Stuck in a cycle. Help!

This may not be the place to write this. But here it goes. I have struggled with an eating disorder since I was 11. When I'm stressed it usually pops up and shows its ugly face. Recently I found out my husband was cheating for the 4th time. So guess what, this voice says let's not eat. My daughter is 2 years old and I'm still struggling to lose the weight. Now I have myself in a horrible cycle. I starve myself loose a bit but once I eat I gain a bunch. Then I go through it all again. How can I 'reboot' my system to stop storing fat when it's in starvation mode and get back to normal mode? I do want to loose wieght but I understand I have to do it healthy.

Replies

  • TavistockToad
    TavistockToad Posts: 35,719 Member
    So, are you getting some help to deal with your husbands behaviour? And hopefully a divorce?

    As for your eating, start at maintenance for r-6 weeks, and then drop down to a small deficit- if you do in fact have weight to lose? What are your stats?
  • Mersie1
    Mersie1 Posts: 329 Member
    Hi! I am so sorry for all that you are dealing with. I def think seeing someone to work through the emotional toll is most important. I would say this even without the very serious marital stress. A therapist (especially one who specializes in EDs) can help you to learn healthy coping skills. The national eating disorder association website has great reasources.

    As far as the eating cycle goes- normalized eating - 3 meals a day w a few snacks in between. Meals and snacks need to be complete (protein, carbs and fat at each!). The is difficult to do alone and you deserve the support to feel good!

    I am in good recovery from lifelong ED. Please feel free to add me!

  • courtneyfabulous
    courtneyfabulous Posts: 1,863 Member
    Agree with eating at maintenance calories- no restricting, no bingeing- for at least 6 weeks to let your metabolism recover. Do not even think about getting on the scale during this time.

    If you don't know your maintenance calories you can find it here (your TDEE is your maintenance calories):

    http://www.iifym.com/tdee-calculator/

    You should see a therapist as well, and I would think it's time to consider divorce.

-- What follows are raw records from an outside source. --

(** C30 Shutting down drains the queue: once [thread_pool_destroy] sets the flag, with no
    call of [job_enqueue] under way and none made after, its threads take at most four
    steps for each worker and three for each job queued, in any order; when they can take
    none, with no wake-up that nothing caused, every worker has returned, the join loop is
    over and, if there was a worker, every job ever accepted has been taken.  So the
    broadcast reaches every worker asleep. *)
Theorem pool_shutdown_drains memory created n cs tr s cs' tr' s' :
  sys_run cs (thread_pool_init memory created n).2 = Some (tr, s) ->
  sy_destroy s = DIn -> (forall i pc, sy_callers s !! i = Some pc -> exists busy, pc = CDone busy) ->
  Forall of_pool cs' -> sys_run (DestroyStep :: cs') s = Some (tr', s') ->
  (length cs' <= 4 * length (sy_workers s) + 3 * length (queue (sy_pool s)) + 1)%nat /\
  ((forall c, inner c -> sys_step c s' = None) ->
   sy_destroy s' = DDone /\ (forall i pc, sy_workers s' !! i = Some pc -> pc = WExit) /\
   (sy_workers s <> [] -> taken (tr ++ tr') = Some <$> accepted (tr ++ tr'))).
Proof.
  intros H Hd Hca Hcs' H'. pose proof (thread_pool_init_ok memory created n) as H0.
  destruct (sys_run_ok _ _ _ _ H0 H) as [Hs Hc]. destruct (sys_run_ok _ _ _ _ Hs H') as [_ Hc'].
  cbn [sys_run] in H'. apply bind_Some in H' as ([ev s1] & Hst & ([ev' s2] & Hr & [= <- <-])%bind_Some).
  destruct (sys_step_ok DestroyStep _ _ _ Hs Hst) as [Hs1 _].
  destruct (begin_closing _ _ _ Hs Hd Hst) as (Hsd & Hdr & Hca1 & Hlen & Hwork).
  destruct (closing_run _ _ _ _ Hs1 Hsd Hdr Hcs' Hr) as (Hw & Hs2 & Hsd2 & Hdr2 & Hca2 & Hlen2).
  split; [lia|]. intros Hstuck. destruct (stuck_finished s2 Hs2 Hsd2) as [Hdone Hall]; [|done|].
  { rewrite Hca2, Hca1. exact Hca. }
  split; [done|]. split; [done|]. intros Hne.
  assert (queue (sy_pool s2) = []) as Hq2.
  { apply Hdr2. destruct (sy_workers s2) as [|pc ws] eqn:Ew.
    - cbn in Hlen2. rewrite Hlen in Hlen2. by destruct (sy_workers s).
    - rewrite (Hall 0%nat pc eq_refl). constructor. }
  assert (queue (sy_pool (thread_pool_init memory created n).2) = []) as Hq0.
  { unfold thread_pool_init. by destruct (if memory then _ else _). }
  unfold conserves in Hc, Hc'. rewrite Hq0 in Hc. rewrite Hq2 in Hc'. cbn [fmap list_fmap] in Hc'.
  rewrite app_nil_r in Hc'. rewrite fmap_app in Hc'. cbn [app] in Hc.
  unfold accepted, taken in *. rewrite !(omap_app _ tr), fmap_app, Hc, <- app_assoc. by rewrite Hc'.
Qed.

(** Two workers; one waits, two jobs are queued, the other worker takes the first. *)
Definition job_a : Job := MkJob 1 2 3.
Definition job_b : Job := MkJob 4 5 6.
Definition sample_schedule : list Choice :=
  [WorkerStep 0; WorkerStep 0; Call job_a; Call job_b; CallerStep 0 None; CallerStep 0 None;
   CallerStep 1 None; CallerStep 1 None; WorkerStep 1; WorkerStep 1; CallerStep 0 (Some 0%nat);
   CallerStep 1 None].

(** What a schedule on two workers gives. *)
Definition outcome (cs : list Choice) : option (list Event * System) :=
  sys_run cs (thread_pool_init true [true; true] 2).2.

Lemma pool_fifo_witness :
  exists tr s, outcome sample_schedule = Some (tr, s) /\
    accepted tr = [job_a; job_b] /\ taken tr = [Some job_a] /\ queue (sy_pool s) = [job_b].
Proof.
  assert (option_map (fun r => (accepted r.1, taken r.1)) (outcome sample_schedule)
    = Some ([job_a; job_b], [Some job_a])) as R by (vm_compute; reflexivity).
  destruct (outcome sample_schedule) as [[tr s]|] eqn:E; [|discriminate R].
  pose proof (pool_fifo true [true; true] 2 sample_schedule tr s E) as (H & _).
  cbn [option_map fst snd] in R. injection R as Ha Ht. rewrite Ha, Ht in H. injection H as H.
  exists tr, s. split; [reflexivity|]. split; [exact Ha|]. split; [exact Ht|].
  destruct (queue (sy_pool s)) as [|j [|? ?]]; cbn in H; congruence.
Defined.

Lemma pool_never_stuck_witness :
  exists tr s c, outcome sample_schedule = Some (tr, s) /\ is_Some (sys_step c s).
Proof.
  assert (option_map (fun r => (queue (sy_pool r.2), sy_workers r.2 !! 0%nat)) (outcome sample_schedule)
    = Some ([job_b], Some WLock)) as R by (vm_compute; reflexivity).
  destruct (outcome sample_schedule) as [[tr s]|] eqn:E; [|discriminate R].
  cbn [option_map fst snd] in R. injection R as Hq Hw.
  destruct (pool_never_stuck true [true; true] 2 sample_schedule tr s 0%nat WLock E) as (c & Hc & _).
  - rewrite Hq. discriminate.
  - exact Hw.
  - discriminate.
  - exists tr, s, c. split; [reflexivity|exact Hc].
Defined.

(** Two workers asleep; a job is queued and wakes the first; the pool is destroyed. *)
Definition asleep_schedule : list Choice :=
  [WorkerStep 0; WorkerStep 0; WorkerStep 1; WorkerStep 1; Call job_a; CallerStep 0 None;
   CallerStep 0 None; CallerStep 0 (Some 0%nat); DestroyStep; DestroyStep].
Definition closing_schedule : list Choice :=
  [WorkerStep 1; WorkerStep 1; WorkerStep 0; WorkerStep 0; WorkerStep 1; WorkerStep 1; WorkerStep 1;
   DestroyStep; DestroyStep; DestroyStep].

Lemma pool_shutdown_drains_witness :
  exists tr s tr' s',
    outcome asleep_schedule = Some (tr, s) /\ sy_workers s = [WLock; WWait] /\
    sys_run (DestroyStep :: closing_schedule) s = Some (tr', s') /\
    (length closing_schedule <= 12)%nat /\ sy_destroy s' = DDone /\
    taken (tr ++ tr') = [Some job_a].
Proof.
  assert (match outcome asleep_schedule with
    | Some (tr, s) =>
        sy_destroy s = DIn /\ sy_callers s = [CDone false] /\ sy_workers s = [WLock; WWait] /\
        queue (sy_pool s) = [job_a] /\
        match sys_run (DestroyStep :: closing_schedule) s with
        | Some (tr', s') => sy_workers s' = [WExit; WExit] /\ sy_destroy s' = DDone /\
            sy_mutex s' = None /\ accepted (tr ++ tr') = [job_a]
        | None => False
        end
    | None => False end) as R by (vm_compute; repeat split).
  destruct (outcome asleep_schedule) as [[tr s]|] eqn:E; [|destruct R].
  destruct R as (Hd & Hc & Hw & Hq & R).
  destruct (sys_run (DestroyStep :: closing_schedule) s) as [[tr' s']|] eqn:Hr; [|destruct R].
  destruct R as (Hw' & Hd' & Hm' & Ha).
  destruct (pool_shutdown_drains true [true; true] 2 _ tr s closing_schedule tr' s' E Hd) as [Hlen H].
  - rewrite Hc. intros [|i] pc Hpc; cbn in Hpc; [injection Hpc as <-; exists false; reflexivity|discriminate Hpc].
  - repeat constructor.
  - exact Hr.
  - destruct H as (H1 & _ & H3).
    { intros c Hin. destruct c as [| |i| |]; try destruct Hin; cbn [sys_step].
      - unfold worker_step. rewrite Hw', Hm'. destruct i as [|[|i]]; reflexivity.
      - unfold destroy_step. rewrite Hd'. reflexivity. }
    exists tr, s, tr', s'. split; [reflexivity|]. split; [exact Hw|]. split; [exact Hr|].
    split; [rewrite Hw, Hq in Hlen; exact Hlen|]. split; [exact H1|].
    rewrite H3, Ha; [reflexivity|rewrite Hw; discriminate].
Defined.
(** * OpenPanel analytical query builder and cohort aggregation

    A shallow embedding of the fluent ClickHouse query builder
    ([Query], [WhereGroupBuilder], [Expression]) and of the cohort
    retention code of the chart router ([cohort], [processCohortData]),
    followed by the properties the specification states about them. *)

From Stdlib Require Import ZArith QArith Qcanon Qround String Ascii List DecimalString Lia.
From stdpp Require Import base option list strings gmap sorting.

#[local] Set Warnings "-register-all".
#[local] Open Scope string_scope.
#[local] Open Scope Z_scope.

(** ** JavaScript built-ins the code relies on *)

Module JS.

(** [Array.prototype.join]. *)
Definition join (sep : string) (l : list string) : string := String.concat sep l.

(** [String.prototype.slice(from, to)] for [0 <= from <= to]. *)
Definition slice (from to : nat) (s : string) : string :=
  String.substring from (to - from) s.

(** [String.prototype.replace(pat, rep)] with one-character strings: only
    the first occurrence is replaced. *)
Fixpoint replace (pat rep : ascii) (s : string) : string :=
  match s with
  | EmptyString => EmptyString
  | String c rest =>
      if Ascii.eqb c pat then String rep rest else String c (replace pat rep rest)
  end.

(** [String(n)] for an integer-valued number printed without exponent. *)
Definition numberToString (n : Z) : string := NilZero.string_of_int (Z.to_int n).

    Sorry you are having to go through this.

    When you are ready to focus again on losing the baby weight (if you indeed do have weight to lose), do it at a very small deficit- try 250 calories less than your TDEE. This should not feel like restricting and shouldn't crash your metabolism but you'll slowly gently lose weight.

    I have had eating disorders and body dysmorphia in the past but it was not a reaction to stress but rather my actual weight. Actually when I'm stressed I eat and the feelings of needing to restrict come later as a result of having gained weight, so I can't relate exactly to how you can stop restricting while stressed except to seek professional help.